# What you should do
Using the records below, output the stretch that opens with the line containing "(collapseSpaces true s'))" and closes with the line containing "if n <? 0 then", exactly and including both lines, with nothing more.

# Material for the task
(** * Remittance Schedule Tool: receipt scanning, ledger assembly and export

    A shallow embedding of [src/App.tsx] (the [App] component): the receipt
    loop [processReceipts], the extraction post-processing of
    [callScannerGeminiAPI] and the two spreadsheet exporters of
    [downloadScannerExcel], followed by the properties stated about them.

    Conventions of the embedding:
    - a JavaScript string is a [string]; the code units that matter to the
      program (letters, digits, punctuation, white space) are the ASCII ones,
      and [toUpperCase], [trim] and the regular-expression classes act on
      those, which is exact for ASCII text ([isAscii]);
    - an amount is an integer, a [Z]; up to 2^53 - 1 in magnitude
      ([safeInteger]) it is the number that the code holds, and printing and
      adding it are exact;
    - a time value is [option Z]: milliseconds since the epoch, [None] for
      NaN (an Invalid Date); [JsDate.parse] reads the date-only form
      YYYY-MM-DD of a calendar date ([calendarDate]), where engines read
      further forms as well;
    - the local time zone is UTC, so that the calendar fields of a date-only
      string are those written in it (a zone east of Greenwich, such as
      Lagos, gives the same fields), and the default locale is English;
    - a plain object used as a dictionary is an association list of its own
      properties in insertion order; its key order is computed by
      [Obj.keys], and [Obj.lookup] reads a property through
      [Object.prototype];
    - a ledger row is a record of strings and a number: a field that the
      service left out is read as the empty string or zero; the upload
      template calls methods on the tax type and the period of a row and is
      modelled for rows that have both ([hasTaxAndPeriod]);
    - arrays that the code sorts in place live in a store of arrays, so that
      aliasing between the ledger and what an exporter sorts is visible. *)

From Stdlib Require Import ZArith Ascii.
From stdpp Require Import base option list strings gmap sorting.

Local Open Scope list_scope.
Local Open Scope Z_scope.

(** ** JavaScript strings *)

Module JsString.

Definition code (c : ascii) : N := Ascii.N_of_ascii c.

Definition isUpper (c : ascii) : bool := ((65 <=? code c) && (code c <=? 90))%N.
Definition isLower (c : ascii) : bool := ((97 <=? code c) && (code c <=? 122))%N.
Definition isDigit (c : ascii) : bool := ((48 <=? code c) && (code c <=? 57))%N.

(** White space of [trim] and of the class [\s]: TAB, LF, VT, FF, CR, SP. *)
Definition isSpace (c : ascii) : bool :=
  (((9 <=? code c) && (code c <=? 13)) || (code c =? 32))%N.

Definition upperChar (c : ascii) : ascii :=
  if isLower c then Ascii.ascii_of_N (code c - 32) else c.
Definition lowerChar (c : ascii) : ascii :=
  if isUpper c then Ascii.ascii_of_N (code c + 32) else c.

Fixpoint mapChars (f : ascii -> ascii) (s : string) : string :=
  match s with
  | EmptyString => EmptyString
  | String c s' => String (f c) (mapChars f s')
  end.

Definition toUpperCase : string -> string := mapChars upperChar.
Definition toLowerCase : string -> string := mapChars lowerChar.

Fixpoint filterChars (p : ascii -> bool) (s : string) : string :=
  match s with
  | EmptyString => EmptyString
  | String c s' => if p c then String c (filterChars p s') else filterChars p s'
  end.

Fixpoint allChars (p : ascii -> bool) (s : string) : bool :=
  match s with
  | EmptyString => true
  | String c s' => p c && allChars p s'
  end.

Fixpoint trimStart (s : string) : string :=
  match s with
  | EmptyString => EmptyString
  | String c s' => if isSpace c then trimStart s' else s
  end.

(** [trimEnd] keeps a character when it is not white space or when something
    that is kept follows it. *)
Fixpoint trimEnd (s : string) : string :=
  match s with
  | EmptyString => EmptyString
  | String c s' =>
      match trimEnd s' with
      | EmptyString => if isSpace c then EmptyString else String c EmptyString
      | t => String c t
      end
  end.

Definition trim (s : string) : string := trimEnd (trimStart s).

(** [s.includes(sub)] *)
Fixpoint includes (s sub : string) : bool :=
  String.prefix sub s
  || match s with
     | EmptyString => false
     | String _ s' => includes s' sub
     end.

(** [s.split(sep)] for a one-character separator: never empty. *)
Fixpoint split (sep : ascii) (s : string) : list string :=
  match s with
  | EmptyString => [EmptyString]
  | String c s' =>
      if Ascii.eqb c sep then EmptyString :: split sep s'
      else match split sep s' with
           | [] => [String c EmptyString]
           | p :: ps => String c p :: ps
           end
  end.

Fixpoint join (sep : string) (l : list string) : string :=
  match l with
  | [] => EmptyString
  | [x] => x
  | x :: l' => x +:+ sep +:+ join sep l'
  end.

(** [s.slice(-n)]: the last [n] characters, the whole string when shorter. *)
Definition sliceLast (n : nat) (s : string) : string :=
  String.substring (String.length s - n) n s.

(** [s.padStart(n, "0")] *)
Fixpoint zeros (n : nat) : string :=
  match n with
  | O => EmptyString
  | S n' => String "0" (zeros n')
  end.
Definition padStart0 (n : nat) (s : string) : string :=
  zeros (n - String.length s) +:+ s.

(** A non-empty string is truthy. *)
Definition truthy (s : string) : bool :=
  match s with
  | EmptyString => false
  | _ => true
  end.

(** [a || b] on strings. *)
Definition orElse (a b : string) : string := if truthy a then a else b.

(** [s.replace(/\s+/g, "_")]: every maximal run of white space becomes one
    underscore. *)
Fixpoint collapseSpaces (inRun : bool) (s : string) : string :=
  match s with
  | EmptyString => EmptyString
  | String c s' =>
      if isSpace c
      then (if inRun then collapseSpaces true s'
            else String "_" (collapseSpaces true s'))
      else String c (collapseSpaces false s')
  end.

End JsString.

(** ** JavaScript numbers that are integers *)

Module JsNumber.

Definition digitChar (d : Z) : ascii := Ascii.ascii_of_N (48 + Z.to_N d).

(** Decimal digits of a non-negative integer, most significant first; the
    fuel is the number of binary digits, which is never too small. *)
Fixpoint digitsAux (fuel : nat) (n : Z) (acc : string) : string :=
  match fuel with
  | O => acc
  | S fuel' =>
      let acc' := String (digitChar (n mod 10)) acc in
      if n <? 10 then acc' else digitsAux fuel' (n / 10) acc'
  end.

Definition digits (n : Z) : string :=
  digitsAux (S (Z.to_nat (Z.log2 n))) n EmptyString.

(** [String(n)], [`${n}`], [n.toString()] *)
Definition toString (n : Z) : string :=
  if n <? 0 then String "-" (digits (- n)) else digits n.

Definition digitVal (c : ascii) : Z := Z.of_N (JsString.code c) - 48.

(** The value of a string of decimal digits. *)
Fixpoint parseDigitsAux (acc : Z) (s : string) : option Z :=
  match s with
  | EmptyString => Some acc
  | String c s' =>
      if JsString.isDigit c then parseDigitsAux (10 * acc + digitVal c) s'
      else None
  end.

Definition parseDigits (s : string) : option Z :=
  match s with
  | EmptyString => None
  | _ => parseDigitsAux 0 s
  end.

End JsNumber.

(** ** JavaScript dates

    [new Date(s)] is modelled for the date-only form [YYYY-MM-DD], which is
    the form the extraction prompt asks for: such a string denotes midnight
    UTC of that calendar day.  Any other string is an Invalid Date here;
    engines accept further forms, which the statements leave aside. *)

Module JsDate.

Definition msPerDay : Z := 86400000.

Definition isLeap (y : Z) : bool :=
  ((y mod 4 =? 0) && negb (y mod 100 =? 0)) || (y mod 400 =? 0).

(** Day number of 1 January of year [y] (ECMAScript [DayFromYear]). *)
Definition DayFromYear (y : Z) : Z :=
  365 * (y - 1970) + (y - 1969) / 4 - (y - 1901) / 100 + (y - 1601) / 400.

(** Months are numbered from 0, as [getMonth] does. *)
Definition daysInMonth (y m : Z) : Z :=
  if m =? 1 then (if isLeap y then 29 else 28)
  else if (m =? 3) || (m =? 5) || (m =? 8) || (m =? 10) then 30
  else 31.

Definition daysBeforeMonth (y m : Z) : Z :=
  fold_right Z.add 0
    (map (daysInMonth y) (map Z.of_nat (seq 0 (Z.to_nat m)))).

(** ECMAScript [MakeDay]: the month may lie outside [0..11] and the day
    outside the month; both carry over. *)
Definition MakeDay (year month date : Z) : Z :=
  let ym := year + month / 12 in
  let mn := month mod 12 in
  DayFromYear ym + daysBeforeMonth ym mn + date - 1.

(** Calendar fields [(year, month, day of month)] of a day number. *)
Definition civil (day : Z) : Z * Z * Z :=
  let z := day + 719468 in
  let era := z / 146097 in
  let doe := z - era * 146097 in
  let yoe := (doe - doe / 1460 + doe / 36524 - doe / 146096) / 365 in
  let doy := doe - (365 * yoe + yoe / 4 - yoe / 100) in
  let mp := (5 * doy + 2) / 153 in
  let d := doy - (153 * mp + 2) / 5 + 1 in
  let m := if mp <? 10 then mp + 2 else mp - 10 in
  let y := yoe + era * 400 + (if m <=? 1 then 1 else 0) in
  (y, m, d).

(** A [Date] object holds a time value; [None] is NaN. *)
Definition t : Type := option Z.

Definition Day (tv : Z) : Z := tv / msPerDay.
Definition TimeWithinDay (tv : Z) : Z := tv mod msPerDay.

Definition getTime (d : t) : option Z := d.
Definition getFullYear (d : t) : option Z := (fun tv => (civil (Day tv)).1.1) <$> d.
Definition getMonth (d : t) : option Z := (fun tv => (civil (Day tv)).1.2) <$> d.
Definition getDate (d : t) : option Z := (fun tv => (civil (Day tv)).2) <$> d.

(** [d.setMonth(m)]: the day of the month is kept, so a day that the target
    month does not have carries into the following month. *)
Definition setMonth (d : t) (m : option Z) : t :=
  match d, m with
  | Some tv, Some m =>
      let '(y, _, dt) := civil (Day tv) in
      Some (MakeDay y m dt * msPerDay + TimeWithinDay tv)
  | _, _ => None
  end.

Definition parseField (len : nat) (s : string) : option Z :=
  if Nat.eqb (String.length s) len then JsNumber.parseDigits s else None.

(** The year, the month counted from 0 and the day that a string of the
    form [YYYY-MM-DD] writes, when they make a date of the calendar. *)
Definition isoFields (s : string) : option (Z * Z * Z) :=
  match JsString.split "-" s with
  | [ys; ms; ds] =>
      match parseField 4 ys, parseField 2 ms, parseField 2 ds with
      | Some y, Some m, Some d =>
          if (1 <=? m) && (m <=? 12) && (1 <=? d) && (d <=? daysInMonth y (m - 1))
          then Some (y, m - 1, d)
          else None
      | _, _, _ => None
      end
  | _ => None
  end.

# Reply
            else String "_" (collapseSpaces true s'))
      else String c (collapseSpaces false s')
  end.

End JsString.

(** ** JavaScript numbers that are integers *)

Module JsNumber.

Definition digitChar (d : Z) : ascii := Ascii.ascii_of_N (48 + Z.to_N d).

(** Decimal digits of a non-negative integer, most significant first; the
    fuel is the number of binary digits, which is never too small. *)
Fixpoint digitsAux (fuel : nat) (n : Z) (acc : string) : string :=
  match fuel with
  | O => acc
  | S fuel' =>
      let acc' := String (digitChar (n mod 10)) acc in
      if n <? 10 then acc' else digitsAux fuel' (n / 10) acc'
  end.

Definition digits (n : Z) : string :=
  digitsAux (S (Z.to_nat (Z.log2 n))) n EmptyString.

(** [String(n)], [`${n}`], [n.toString()] *)
Definition toString (n : Z) : string :=
  if n <? 0 then String "-" (digits (- n)) else digits n.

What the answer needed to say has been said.